Core elements are critical components of an intervention's conceptualization and design that are believed to be responsible for the intervention's effectiveness. These core elements are derived from the behavioral theories upon which the intervention is based. Core elements are essential and cannot be ignored, added to, or changed, in order to maintain intervention fidelity and intent.

RESPECT has the following 5 core elements:

  • Conduct one-on-one counseling, using the RESPECT protocol prompts.
  • Utilize a “teachable moment” to motivate clients to change risk-taking behaviors.
  • Explore circumstances and context of a recent risk behavior to increase perception of susceptibility.
  • Negotiate an achievable step that supports the larger risk-reduction goal.
  • Implement and maintain quality assurance procedures.

Key Characteristics

Key characteristics are those parts of an intervention (activities and delivery methods) that can be adapted to meet the needs of the CBO or target population.

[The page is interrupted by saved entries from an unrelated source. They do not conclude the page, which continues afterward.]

Lemma read_task_later t h h' : h `suffix_of` h' → read_task t h → read_task t h'.
Proof. intros [l ->] (s & r & Hs & ?). exists s, r. set_solver. Qed.

(** A node found at the version it was read at is as it was read. *)
Lemma node_now n h s h' r : read_node n h → h `suffix_of` s :: h' → J (s :: h') → r ∈ fl_nodes s →
  at_version (n_ID n) (n_Version n) r = true → n = scanNodeRow r.
Proof.
  intros Hn Hs HJ Hr [Ei%seqb_eq Ev%Z.eqb_eq]%andb_prop. apply (read_node_later _ _ _ Hs) in Hn as (s1 & r1 & Hs1 & Hr1 & ->).
  cbn in Ei, Ev. f_equal. symmetry.
  apply (version_fixes fl_nodes nr_id nr_version (λ r, r) calm promise node_moved node_born) with s h'; try done.
  - by intros ? ? [[? _]].
  - intros a b [-> | (? & ? & ? & ? & ?)]; [auto with lia |]. repeat split; [done | lia | lia].
  - by intros ? (? & _).
  - by exists s1, r1.
Qed.

Lemma task_now t h s h' r : read_task t h → h `suffix_of` s :: h' → J (s :: h') → r ∈ fl_tasks s →
  task_at (t_ID t) (t_Version t) r = true → t = scanTaskRow r.
Proof.
  intros Hn Hs HJ Hr [Ei%seqb_eq Ev%Z.eqb_eq]%andb_prop. apply (read_task_later _ _ _ Hs) in Hn as (s1 & r1 & Hs1 & Hr1 & ->).
  cbn in Ei, Ev. f_equal. symmetry.
  apply (version_fixes fl_tasks kr_id kr_version (λ r, r) calm promise task_moved task_born) with s h'; try done.
  - by intros ? ? [_ _ _ [? _]].
  - intros a b [-> | (? & ? & ? & ? & ? & ? & ? & ? & ? & ?)]; [auto with lia |]. repeat split; [done | lia | lia].
  - by intros ? (_ & _ & _ & ? & _).
  - by exists s1, r1.
Qed.

(** ** Writes to what was read *)

Lemma safe_at_node n f h : read_node n h →
  (∀ r, n = scanNodeRow r → node_moved r (f r) ∧ nr_id (f r) = nr_id r) →
  Safe_at (UpdateVersioned (UPDATE node_registry (at_version (n_ID n) (n_Version n)) f)) h.
Proof.
  intros Hn Hf. apply safe_at_UpdateVersioned. intros s h' Hs HJ. apply promise_nodes, rows_update; [auto with rely |].
  intros r Hr Hv. apply Hf. by eapply node_now.
Qed.

Lemma safe_at_task t f h : read_task t h →
  (∀ r, t = scanTaskRow r → task_moved r (f r) ∧ kr_id (f r) = kr_id r) →
  Safe_at (UpdateVersioned (UPDATE node_tasks (task_at (t_ID t) (t_Version t)) f)) h.
Proof.
  intros Hn Hf. apply safe_at_UpdateVersioned. intros s h' Hs HJ. apply promise_tasks, rows_update; [auto with rely |].
  intros r Hr Hv. apply Hf. by eapply task_now.
Qed.

(** * Helpers of the service *)

Section ops.
Context `{!FleetParams}.

Lemma Safe_now : Safe now_.
Proof. apply Safe_peek. Qed.

Lemma Safe_fleetID : Safe newID.
Proof. apply Safe_peek. Qed.

Lemma Safe_fleetAudit event actor target : Safe (audit event actor target).
Proof. apply Safe_atomic. intros e s. apply promise_audit. Qed.

Lemma Safe_checked {A} (r : Res A) : Safe (checked r).
Proof. apply Safe_ret. Qed.

Lemma safe_at_internally {A} op (m : D A) h : Safe_at m h → Safe_at (internally op m) h.
Proof. intros Hm. apply wp_bind. eapply wp_mono; [exact Hm |]. by intros [] ? ? ?. Qed.

Lemma safe_at_versioned {A} op (m : D A) h : Safe_at m h → Safe_at (versioned op m) h.
Proof. intros Hm. apply wp_bind. eapply wp_mono; [exact Hm |]. by intros [] ? ? ?. Qed.

Lemma Safe_internally {A} op (m : D A) : Safe m → Safe (internally op m).
Proof. intros Hm h. apply safe_at_internally, Hm. Qed.

Lemma Safe_execCount op f : (∀ s, promise s (f s).2) → Safe (execCount op f).
Proof.
  intros Hf. apply Safe_bindD; [by apply Safe_internally, Safe_exec |]. intros []; [apply Safe_ok | apply Safe_fail].
Qed.

Lemma wp_oneRow {R} op missing (f : Fleet → list R) h Q :
  (∀ s h' r, h `suffix_of` s :: h' → J (s :: h') → r ∈ f s → Q (Ok r) (s :: s :: h')) →
  (∀ e h', h `suffix_of` h' → Q (Err e) h') → wpF (oneRow op missing f) h Q.
Proof.
  intros HQ HE. apply wp_bind, wp_peek. intros e s h' Hs HJ.
  assert (h `suffix_of` s :: s :: h') as Hs' by by apply suffix_cons_r.
  assert (∀ err, wpF (if db_IsNotFound err then fail missing else fail (wrapInternal err op)) (s :: s :: h') Q) as Hf.
  { intros err. destruct (db_IsNotFound err); by apply HE. }
  destruct (e_fault e) as [[] |]; try apply Hf; [by apply HE |].
  destruct (f s) as [| r l] eqn:E; [by apply HE |]. apply HQ; [done | done |]. rewrite E. left.
Qed.

(** A node that is read is a row of the moment. *)
Lemma wp_Get_row nodeID h (Q : Res Node → hist → Prop) :
  (∀ s h' r, h `suffix_of` s :: h' → r ∈ fl_nodes s → nr_id r = nodeID → Q (Ok (scanNodeRow r)) (s :: s :: h')) →
  (∀ e h', h `suffix_of` h' → Q (Err e) h') → wpF (Get nodeID) h Q.
Proof.
  intros HQ HE. unfold Get, checked. destruct (ValidateNodeID nodeID) as [[] | e]; [| by apply HE].
  apply wp_bind, wp_ret, wp_bind, wp_oneRow; [| intros e h' Hs; by apply HE]. intros s h' r Hs HJ Hr.
  apply list_elem_of_In, filter_In in Hr as [?%list_elem_of_In ?%seqb_eq]. by apply HQ.
Qed.

Lemma wp_Get nodeID h (Q : Res Node → hist → Prop) :
  (∀ n h', h `suffix_of` h' → read_node n h' → n_ID n = nodeID → Q (Ok n) h') →
  (∀ e h', h `suffix_of` h' → Q (Err e) h') → wpF (Get nodeID) h Q.
Proof.
  intros HQ HE. apply wp_Get_row; [| done]. intros s h' r Hs Hr E. apply HQ; [by apply suffix_cons_r | | done].
  exists s, r. split; [left | done].
Qed.

Lemma Safe_Get nodeID : Safe (Get nodeID).
Proof. intros h. by apply wp_Get. Qed.

(** An operation that starts with reading its node. *)
Lemma safe_at_Get {A} nodeID (k : Node → D A) h :
  (∀ n h', h `suffix_of` h' → read_node n h' → n_ID n = nodeID → Safe_at (k n) h') → Safe_at (bindD (Get nodeID) k) h.
Proof. intros Hk. apply wp_bind, wp_Get; [intros n h' Hs Hr En; by apply Hk | done]. Qed.
End ops.

#[export] Hint Resolve Safe_now Safe_fleetID Safe_fleetAudit Safe_checked Safe_internally Safe_Get : rely.

(** Goes past a step about whose answer nothing is needed, keeping what was read. *)
Ltac past h :=
  match goal with
  | |- safe_at _ _ (pbind _ _) _ => apply safe_at_bind; [auto with rely |]; intros ? h ?
  | |- safe_at _ _ (bindD _ _) _ => apply safe_at_bindD; [auto with rely |]; intros ? h ?
  end.

Section nodes.
Context `{!FleetParams}.

Lemma Safe_transition nodeID to reason actor event : Safe (transition nodeID to reason actor event).
Proof.
  intros h. apply safe_at_Get. intros n h1 _ Hn _. destruct (CanTransition (n_State n) to) eqn:Hc; [cbn [negb] | done].
  apply safe_at_bind; [auto with rely |]. intros now h2 Hs2. cbn zeta.
  apply safe_at_seqD; [| intros; safely].
  apply safe_at_versioned, safe_at_node; [by eapply read_node_later |].
  intros r ->. split; [right | done]. cbn. repeat split. by right.
Qed.

Lemma Safe_Transition nodeID to reason actor : Safe (Transition nodeID to reason actor).
Proof. unfold Transition. destruct (negb _); [auto with rely |]. destruct (_ =s _); [auto with rely | apply Safe_transition]. Qed.

Lemma Safe_List role : Safe (List_ role).
Proof. unfold List_. safely. Qed.

Lemma Safe_RecordContact id version : Safe (RecordContact id version).
Proof.
  apply Safe_bind; [auto with rely |]. intros now. cbn zeta. destruct (_ && _); [auto with rely |].
  apply Safe_bindD.
  - apply Safe_internally, Safe_exec. intros s. apply promise_nodes, rows_update; [auto with rely |].
    intros r _ _. split; [right | done]. cbn. auto 6.
  - intros _. safely. apply Safe_transition.
Qed.

Lemma Safe_setFlags nodeID upd reason actor event : Safe (setFlags nodeID upd reason actor event).
Proof.
  intros h. apply safe_at_Get. intros n h1 _ Hn _. destruct (_ =s _); [done |]. cbn zeta.
  apply safe_at_bind; [auto with rely |]. intros now h2 Hs2. apply safe_at_seqD; [| intros; safely].
  apply safe_at_versioned, safe_at_node; [by eapply read_node_later |].
  intros r _. split; [right | done]. cbn. auto 6.
Qed.

Lemma Safe_SetCallbackURL nodeID url actor : Safe (SetCallbackURL nodeID url actor).
Proof.
  intros h. apply safe_at_Get. intros n h1 _ Hn _. destruct (negb _); [done |]. destruct (_ =s _); [done |]. cbn zeta.
  apply safe_at_bind; [destruct (_ =s _); auto with rely |]. intros allowed h2 Hs2. destruct (negb _); [done |].
  apply safe_at_bind; [auto with rely |]. intros now h3 Hs3. apply safe_at_seqD; [| intros; safely].
  apply safe_at_versioned, safe_at_node; [eapply read_node_later; [| exact Hn]; by trans h2 |].
  intros r _. split; [right | done]. cbn. auto 6.
Qed.

Lemma Safe_livenessLoop nodes now result : Safe (sweepLoop nodes now result).
Proof.
  revert result. induction nodes as [| n nodes IH]; intros result; cbn [sweepLoop]; [auto with rely |].
  destruct (swept n now); [| apply IH]. apply Safe_bind; [apply Safe_transition |]. intros []; [apply IH | auto with rely].
Qed.

Lemma Safe_SweepLiveness : Safe SweepLiveness.
Proof.
  apply Safe_bind; [apply Safe_List |]. intros []; [| auto with rely]. apply Safe_bind; [auto with rely |].
  intros now. apply Safe_livenessLoop.
Qed.

Lemma Safe_oneRow {R} op missing (f : Fleet → list R) : Safe (oneRow op missing f).
Proof. intros h. by apply wp_oneRow. Qed.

RESPECT has the following key characteristics:

  • Conduct sessions using open-ended questions, prompting the client to engage actively in the discussion.
  • Allow the client to identify an achievable risk-reduction step.
  • Engage in role-plays with the client to increase the client's self-efficacy to engage in risk-reduction behaviors.
  • Provide referrals based on the client's self-identified needs.
  • Modify the time needed to complete all of the protocol components, taking cues from client needs and agency requirements.
  • Provide on-site conventional HIV testing, which will allow the client to attempt to implement the risk-reduction step between sessions. When implemented in non-HIV testing settings, it is recommended that a second session be scheduled for purposes of following up on the attempt to implement a plan.

Procedures

Procedures are detailed descriptions of some of the above-listed elements and characteristics. Procedures for RESPECT are as follows:

Engaging in client-focused counseling

Many clients are knowledgeable about the ways in which HIV can be transmitted, but they do not perceive their own behaviors as risky. Therefore, during client-focused counseling, it is important to focus specifically on what places the client at risk, rather than provide general HIV education. Using the protocol guides or counselor cards, the counselor should engage in an interactive conversation with the client to 1) determine what behaviors place the client at risk for HIV (or STDs), 2) use a “teachable moment” to increase the client's concern about his/her personal HIV risk, and 3) develop a strategy to reduce identified risks.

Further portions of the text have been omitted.